**What to produce**
All that is needed is a count of the lines in this data that contain the word "Options".

Collected data entries:
..........

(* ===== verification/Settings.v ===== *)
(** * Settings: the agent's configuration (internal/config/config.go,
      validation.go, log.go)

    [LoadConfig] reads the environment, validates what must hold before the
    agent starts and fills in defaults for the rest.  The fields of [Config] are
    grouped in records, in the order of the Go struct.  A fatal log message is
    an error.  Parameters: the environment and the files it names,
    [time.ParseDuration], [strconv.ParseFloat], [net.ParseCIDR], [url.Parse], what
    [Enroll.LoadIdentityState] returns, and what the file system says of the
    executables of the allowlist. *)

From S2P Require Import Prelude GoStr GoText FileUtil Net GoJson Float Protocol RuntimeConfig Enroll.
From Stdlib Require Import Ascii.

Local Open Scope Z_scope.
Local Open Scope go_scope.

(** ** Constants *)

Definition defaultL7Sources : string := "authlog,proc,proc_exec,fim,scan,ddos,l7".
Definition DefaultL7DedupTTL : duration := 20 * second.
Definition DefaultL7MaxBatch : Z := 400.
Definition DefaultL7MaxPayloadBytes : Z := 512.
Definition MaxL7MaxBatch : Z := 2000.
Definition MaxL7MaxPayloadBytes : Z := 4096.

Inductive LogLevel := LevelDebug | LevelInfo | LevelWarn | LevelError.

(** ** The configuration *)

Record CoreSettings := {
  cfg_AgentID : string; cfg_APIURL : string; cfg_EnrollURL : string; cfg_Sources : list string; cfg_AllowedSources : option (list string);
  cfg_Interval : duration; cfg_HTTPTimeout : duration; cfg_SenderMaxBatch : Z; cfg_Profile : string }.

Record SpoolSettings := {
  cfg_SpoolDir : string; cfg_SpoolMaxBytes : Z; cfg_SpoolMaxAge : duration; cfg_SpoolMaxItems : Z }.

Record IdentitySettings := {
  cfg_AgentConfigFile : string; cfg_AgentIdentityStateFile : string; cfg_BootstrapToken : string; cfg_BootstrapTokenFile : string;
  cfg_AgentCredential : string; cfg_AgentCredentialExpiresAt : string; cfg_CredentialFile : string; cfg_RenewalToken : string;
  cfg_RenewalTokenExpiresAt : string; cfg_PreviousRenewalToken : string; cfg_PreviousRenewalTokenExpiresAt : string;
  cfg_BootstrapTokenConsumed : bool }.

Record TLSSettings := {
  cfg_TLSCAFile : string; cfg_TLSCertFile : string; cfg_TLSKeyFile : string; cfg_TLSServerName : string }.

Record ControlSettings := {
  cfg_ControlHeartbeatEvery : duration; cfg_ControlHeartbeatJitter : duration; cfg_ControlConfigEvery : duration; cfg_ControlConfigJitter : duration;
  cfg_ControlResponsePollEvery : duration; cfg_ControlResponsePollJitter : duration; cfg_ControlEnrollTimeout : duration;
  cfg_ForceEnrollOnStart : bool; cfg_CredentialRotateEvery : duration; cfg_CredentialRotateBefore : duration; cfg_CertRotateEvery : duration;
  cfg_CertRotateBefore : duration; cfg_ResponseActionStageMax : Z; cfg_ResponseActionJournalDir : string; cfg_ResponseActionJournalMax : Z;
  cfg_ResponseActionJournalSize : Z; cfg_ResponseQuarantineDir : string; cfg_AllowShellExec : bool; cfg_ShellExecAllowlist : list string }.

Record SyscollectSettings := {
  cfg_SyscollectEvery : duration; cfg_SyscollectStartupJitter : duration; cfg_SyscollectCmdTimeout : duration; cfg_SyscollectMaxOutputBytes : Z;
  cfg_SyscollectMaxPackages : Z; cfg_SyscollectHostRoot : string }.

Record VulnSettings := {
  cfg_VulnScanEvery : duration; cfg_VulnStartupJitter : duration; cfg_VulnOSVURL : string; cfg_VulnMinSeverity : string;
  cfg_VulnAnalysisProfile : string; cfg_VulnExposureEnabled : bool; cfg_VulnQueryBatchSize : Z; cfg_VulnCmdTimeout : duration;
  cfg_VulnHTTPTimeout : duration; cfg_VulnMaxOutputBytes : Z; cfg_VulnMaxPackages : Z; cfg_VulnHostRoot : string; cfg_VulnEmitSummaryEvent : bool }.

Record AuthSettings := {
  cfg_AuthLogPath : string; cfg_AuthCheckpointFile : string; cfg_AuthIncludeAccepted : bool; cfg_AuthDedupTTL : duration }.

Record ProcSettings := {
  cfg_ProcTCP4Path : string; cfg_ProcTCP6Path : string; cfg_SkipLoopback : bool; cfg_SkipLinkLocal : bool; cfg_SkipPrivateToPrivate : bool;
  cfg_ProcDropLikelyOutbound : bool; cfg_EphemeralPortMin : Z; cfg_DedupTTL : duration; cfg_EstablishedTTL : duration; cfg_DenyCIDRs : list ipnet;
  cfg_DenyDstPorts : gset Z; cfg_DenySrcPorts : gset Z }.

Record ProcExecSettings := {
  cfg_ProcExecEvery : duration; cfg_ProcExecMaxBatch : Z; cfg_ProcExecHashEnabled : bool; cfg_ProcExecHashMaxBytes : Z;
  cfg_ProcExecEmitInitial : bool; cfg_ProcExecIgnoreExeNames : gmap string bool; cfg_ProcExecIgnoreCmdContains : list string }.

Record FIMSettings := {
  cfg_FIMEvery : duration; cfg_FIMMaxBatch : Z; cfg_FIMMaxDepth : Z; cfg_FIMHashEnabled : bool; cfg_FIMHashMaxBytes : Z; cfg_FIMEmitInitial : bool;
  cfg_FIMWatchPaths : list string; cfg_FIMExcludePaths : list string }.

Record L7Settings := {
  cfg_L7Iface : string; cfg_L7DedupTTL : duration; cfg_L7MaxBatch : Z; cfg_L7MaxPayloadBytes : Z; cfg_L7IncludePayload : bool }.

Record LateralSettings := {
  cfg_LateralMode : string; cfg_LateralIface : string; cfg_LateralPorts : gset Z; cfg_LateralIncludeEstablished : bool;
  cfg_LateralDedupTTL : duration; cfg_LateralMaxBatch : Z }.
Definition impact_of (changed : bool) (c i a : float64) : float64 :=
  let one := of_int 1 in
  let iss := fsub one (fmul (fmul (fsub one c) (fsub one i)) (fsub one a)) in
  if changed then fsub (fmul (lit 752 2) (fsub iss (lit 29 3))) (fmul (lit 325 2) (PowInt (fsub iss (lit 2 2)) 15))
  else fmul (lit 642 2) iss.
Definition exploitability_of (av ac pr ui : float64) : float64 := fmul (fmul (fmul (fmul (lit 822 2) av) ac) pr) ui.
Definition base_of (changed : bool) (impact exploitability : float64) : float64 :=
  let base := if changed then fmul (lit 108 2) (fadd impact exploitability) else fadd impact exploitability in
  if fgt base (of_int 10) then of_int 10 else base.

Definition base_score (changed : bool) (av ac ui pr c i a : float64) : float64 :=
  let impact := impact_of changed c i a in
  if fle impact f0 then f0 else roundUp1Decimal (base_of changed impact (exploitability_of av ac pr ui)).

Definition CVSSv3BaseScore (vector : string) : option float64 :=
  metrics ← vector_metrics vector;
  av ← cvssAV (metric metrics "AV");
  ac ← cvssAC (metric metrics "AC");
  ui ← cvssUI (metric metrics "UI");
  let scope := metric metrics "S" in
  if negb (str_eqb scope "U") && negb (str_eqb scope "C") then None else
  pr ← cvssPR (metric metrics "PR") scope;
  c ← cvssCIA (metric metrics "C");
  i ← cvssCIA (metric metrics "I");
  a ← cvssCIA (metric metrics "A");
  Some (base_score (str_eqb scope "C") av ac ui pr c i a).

..........

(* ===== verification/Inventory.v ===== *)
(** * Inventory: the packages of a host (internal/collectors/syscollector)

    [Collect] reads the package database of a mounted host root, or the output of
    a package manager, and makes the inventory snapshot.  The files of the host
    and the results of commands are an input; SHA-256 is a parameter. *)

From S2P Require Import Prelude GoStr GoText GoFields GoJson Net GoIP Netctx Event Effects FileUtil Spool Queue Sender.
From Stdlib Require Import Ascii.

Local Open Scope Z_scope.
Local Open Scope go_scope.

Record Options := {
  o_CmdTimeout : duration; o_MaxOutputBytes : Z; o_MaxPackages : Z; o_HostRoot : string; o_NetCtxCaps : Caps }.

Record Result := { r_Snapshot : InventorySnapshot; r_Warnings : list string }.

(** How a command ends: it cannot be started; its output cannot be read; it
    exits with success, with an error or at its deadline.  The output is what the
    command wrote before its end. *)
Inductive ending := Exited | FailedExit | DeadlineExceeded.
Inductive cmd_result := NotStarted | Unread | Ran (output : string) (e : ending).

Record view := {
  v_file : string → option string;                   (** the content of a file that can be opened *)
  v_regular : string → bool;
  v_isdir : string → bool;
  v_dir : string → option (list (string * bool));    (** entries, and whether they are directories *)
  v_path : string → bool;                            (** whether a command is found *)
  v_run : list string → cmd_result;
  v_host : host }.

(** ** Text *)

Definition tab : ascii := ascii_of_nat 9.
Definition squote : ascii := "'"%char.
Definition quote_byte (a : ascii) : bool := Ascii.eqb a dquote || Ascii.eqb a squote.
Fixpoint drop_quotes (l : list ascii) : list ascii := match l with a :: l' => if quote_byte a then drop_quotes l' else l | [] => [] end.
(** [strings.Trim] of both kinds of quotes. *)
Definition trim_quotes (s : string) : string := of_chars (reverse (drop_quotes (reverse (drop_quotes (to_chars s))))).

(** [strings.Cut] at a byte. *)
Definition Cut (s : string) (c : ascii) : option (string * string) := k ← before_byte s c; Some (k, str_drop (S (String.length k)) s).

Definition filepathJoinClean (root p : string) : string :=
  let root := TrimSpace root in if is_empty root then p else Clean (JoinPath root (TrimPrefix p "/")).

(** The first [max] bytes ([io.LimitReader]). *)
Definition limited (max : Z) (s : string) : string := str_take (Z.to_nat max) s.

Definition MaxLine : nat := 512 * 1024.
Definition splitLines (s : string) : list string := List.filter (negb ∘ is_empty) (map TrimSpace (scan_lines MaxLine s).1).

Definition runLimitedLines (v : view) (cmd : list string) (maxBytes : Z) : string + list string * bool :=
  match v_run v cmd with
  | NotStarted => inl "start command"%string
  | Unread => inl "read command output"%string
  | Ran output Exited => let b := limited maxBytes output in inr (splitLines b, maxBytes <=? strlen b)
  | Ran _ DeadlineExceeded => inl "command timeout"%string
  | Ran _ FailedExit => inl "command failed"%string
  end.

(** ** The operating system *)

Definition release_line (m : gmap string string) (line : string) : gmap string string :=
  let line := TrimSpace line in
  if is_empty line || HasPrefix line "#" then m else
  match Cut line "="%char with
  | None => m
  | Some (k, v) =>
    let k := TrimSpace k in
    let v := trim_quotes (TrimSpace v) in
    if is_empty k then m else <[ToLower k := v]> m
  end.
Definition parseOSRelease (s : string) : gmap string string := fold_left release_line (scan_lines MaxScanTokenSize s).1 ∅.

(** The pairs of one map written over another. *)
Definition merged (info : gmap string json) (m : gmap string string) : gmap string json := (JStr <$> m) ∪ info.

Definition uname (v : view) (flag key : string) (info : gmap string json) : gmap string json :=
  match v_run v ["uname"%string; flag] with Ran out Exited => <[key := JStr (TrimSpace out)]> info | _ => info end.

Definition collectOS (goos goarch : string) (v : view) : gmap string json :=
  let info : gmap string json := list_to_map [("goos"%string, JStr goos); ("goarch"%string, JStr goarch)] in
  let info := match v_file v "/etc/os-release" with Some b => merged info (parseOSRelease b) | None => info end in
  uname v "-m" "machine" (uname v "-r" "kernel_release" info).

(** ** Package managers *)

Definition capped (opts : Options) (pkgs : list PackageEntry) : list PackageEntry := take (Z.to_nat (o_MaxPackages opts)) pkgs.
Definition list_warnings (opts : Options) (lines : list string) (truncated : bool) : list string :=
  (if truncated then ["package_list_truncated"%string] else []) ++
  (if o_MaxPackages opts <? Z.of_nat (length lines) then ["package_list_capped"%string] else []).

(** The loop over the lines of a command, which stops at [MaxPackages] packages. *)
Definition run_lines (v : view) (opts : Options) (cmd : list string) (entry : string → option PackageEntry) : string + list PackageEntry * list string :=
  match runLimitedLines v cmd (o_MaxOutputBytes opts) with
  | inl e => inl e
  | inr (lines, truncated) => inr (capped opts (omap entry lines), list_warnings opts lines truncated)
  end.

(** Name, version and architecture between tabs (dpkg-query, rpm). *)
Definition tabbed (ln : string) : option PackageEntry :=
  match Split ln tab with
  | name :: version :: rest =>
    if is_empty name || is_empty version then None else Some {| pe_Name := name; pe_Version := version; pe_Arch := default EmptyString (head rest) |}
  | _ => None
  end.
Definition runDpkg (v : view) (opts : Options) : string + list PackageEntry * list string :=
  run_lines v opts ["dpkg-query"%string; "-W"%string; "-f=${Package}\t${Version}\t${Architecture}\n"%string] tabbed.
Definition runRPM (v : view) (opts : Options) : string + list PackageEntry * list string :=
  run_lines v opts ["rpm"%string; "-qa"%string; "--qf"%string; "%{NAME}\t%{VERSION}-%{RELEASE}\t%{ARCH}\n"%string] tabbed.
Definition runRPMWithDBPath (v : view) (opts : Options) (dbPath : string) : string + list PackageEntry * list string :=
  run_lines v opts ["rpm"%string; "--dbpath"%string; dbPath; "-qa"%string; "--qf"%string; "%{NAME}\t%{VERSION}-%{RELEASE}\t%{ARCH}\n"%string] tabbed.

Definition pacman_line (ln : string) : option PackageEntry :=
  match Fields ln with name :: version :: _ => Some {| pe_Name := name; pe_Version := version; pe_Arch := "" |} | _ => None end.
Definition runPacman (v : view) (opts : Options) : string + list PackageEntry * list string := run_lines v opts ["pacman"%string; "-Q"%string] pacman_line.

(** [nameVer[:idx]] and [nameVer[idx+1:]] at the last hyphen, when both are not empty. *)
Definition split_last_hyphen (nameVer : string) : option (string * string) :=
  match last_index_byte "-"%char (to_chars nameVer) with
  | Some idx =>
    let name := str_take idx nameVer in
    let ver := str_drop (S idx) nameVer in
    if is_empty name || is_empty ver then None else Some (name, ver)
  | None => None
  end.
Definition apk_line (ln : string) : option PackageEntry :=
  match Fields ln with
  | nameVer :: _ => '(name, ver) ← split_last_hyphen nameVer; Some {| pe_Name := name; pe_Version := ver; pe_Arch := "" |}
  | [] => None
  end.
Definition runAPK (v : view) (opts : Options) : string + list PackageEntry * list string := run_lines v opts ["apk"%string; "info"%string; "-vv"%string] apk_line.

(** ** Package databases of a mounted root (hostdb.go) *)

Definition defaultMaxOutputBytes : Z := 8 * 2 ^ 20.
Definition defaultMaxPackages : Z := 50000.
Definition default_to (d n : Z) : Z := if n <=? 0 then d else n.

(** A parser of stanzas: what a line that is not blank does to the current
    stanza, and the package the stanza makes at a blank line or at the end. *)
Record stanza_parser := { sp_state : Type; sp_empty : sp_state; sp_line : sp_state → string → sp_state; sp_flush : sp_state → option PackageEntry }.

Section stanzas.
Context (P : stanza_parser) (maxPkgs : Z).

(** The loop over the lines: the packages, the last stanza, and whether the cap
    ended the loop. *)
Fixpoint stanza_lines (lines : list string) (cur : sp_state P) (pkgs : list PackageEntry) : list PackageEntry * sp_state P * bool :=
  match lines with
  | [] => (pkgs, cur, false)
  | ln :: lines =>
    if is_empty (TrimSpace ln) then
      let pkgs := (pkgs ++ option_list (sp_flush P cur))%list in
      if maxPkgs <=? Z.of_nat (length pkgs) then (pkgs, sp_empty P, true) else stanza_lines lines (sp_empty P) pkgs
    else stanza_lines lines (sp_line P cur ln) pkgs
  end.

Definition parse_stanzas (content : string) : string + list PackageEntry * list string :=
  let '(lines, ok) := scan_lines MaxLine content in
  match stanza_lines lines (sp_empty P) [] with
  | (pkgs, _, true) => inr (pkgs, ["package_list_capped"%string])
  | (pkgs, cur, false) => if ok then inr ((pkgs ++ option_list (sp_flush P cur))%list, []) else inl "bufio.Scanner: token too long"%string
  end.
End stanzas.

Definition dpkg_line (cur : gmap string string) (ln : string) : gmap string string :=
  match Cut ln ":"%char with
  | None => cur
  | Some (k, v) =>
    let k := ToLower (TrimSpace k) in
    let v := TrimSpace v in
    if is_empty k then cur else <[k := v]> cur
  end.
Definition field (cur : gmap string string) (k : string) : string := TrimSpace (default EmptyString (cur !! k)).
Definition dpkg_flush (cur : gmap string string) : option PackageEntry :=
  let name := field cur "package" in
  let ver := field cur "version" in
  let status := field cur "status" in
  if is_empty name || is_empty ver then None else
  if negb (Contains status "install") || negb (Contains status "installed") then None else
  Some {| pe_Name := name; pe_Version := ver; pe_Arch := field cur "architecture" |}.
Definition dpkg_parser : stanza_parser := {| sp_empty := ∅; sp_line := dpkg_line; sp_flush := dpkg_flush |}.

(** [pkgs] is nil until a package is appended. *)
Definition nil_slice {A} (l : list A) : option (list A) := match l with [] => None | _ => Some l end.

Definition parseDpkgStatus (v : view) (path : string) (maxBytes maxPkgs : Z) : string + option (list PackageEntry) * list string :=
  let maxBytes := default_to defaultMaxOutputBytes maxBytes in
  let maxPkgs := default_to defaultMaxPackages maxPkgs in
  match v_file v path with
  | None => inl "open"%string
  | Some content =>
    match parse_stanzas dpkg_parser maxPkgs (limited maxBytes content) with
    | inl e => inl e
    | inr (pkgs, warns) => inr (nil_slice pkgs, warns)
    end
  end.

..........

**Answer for this exercise**
9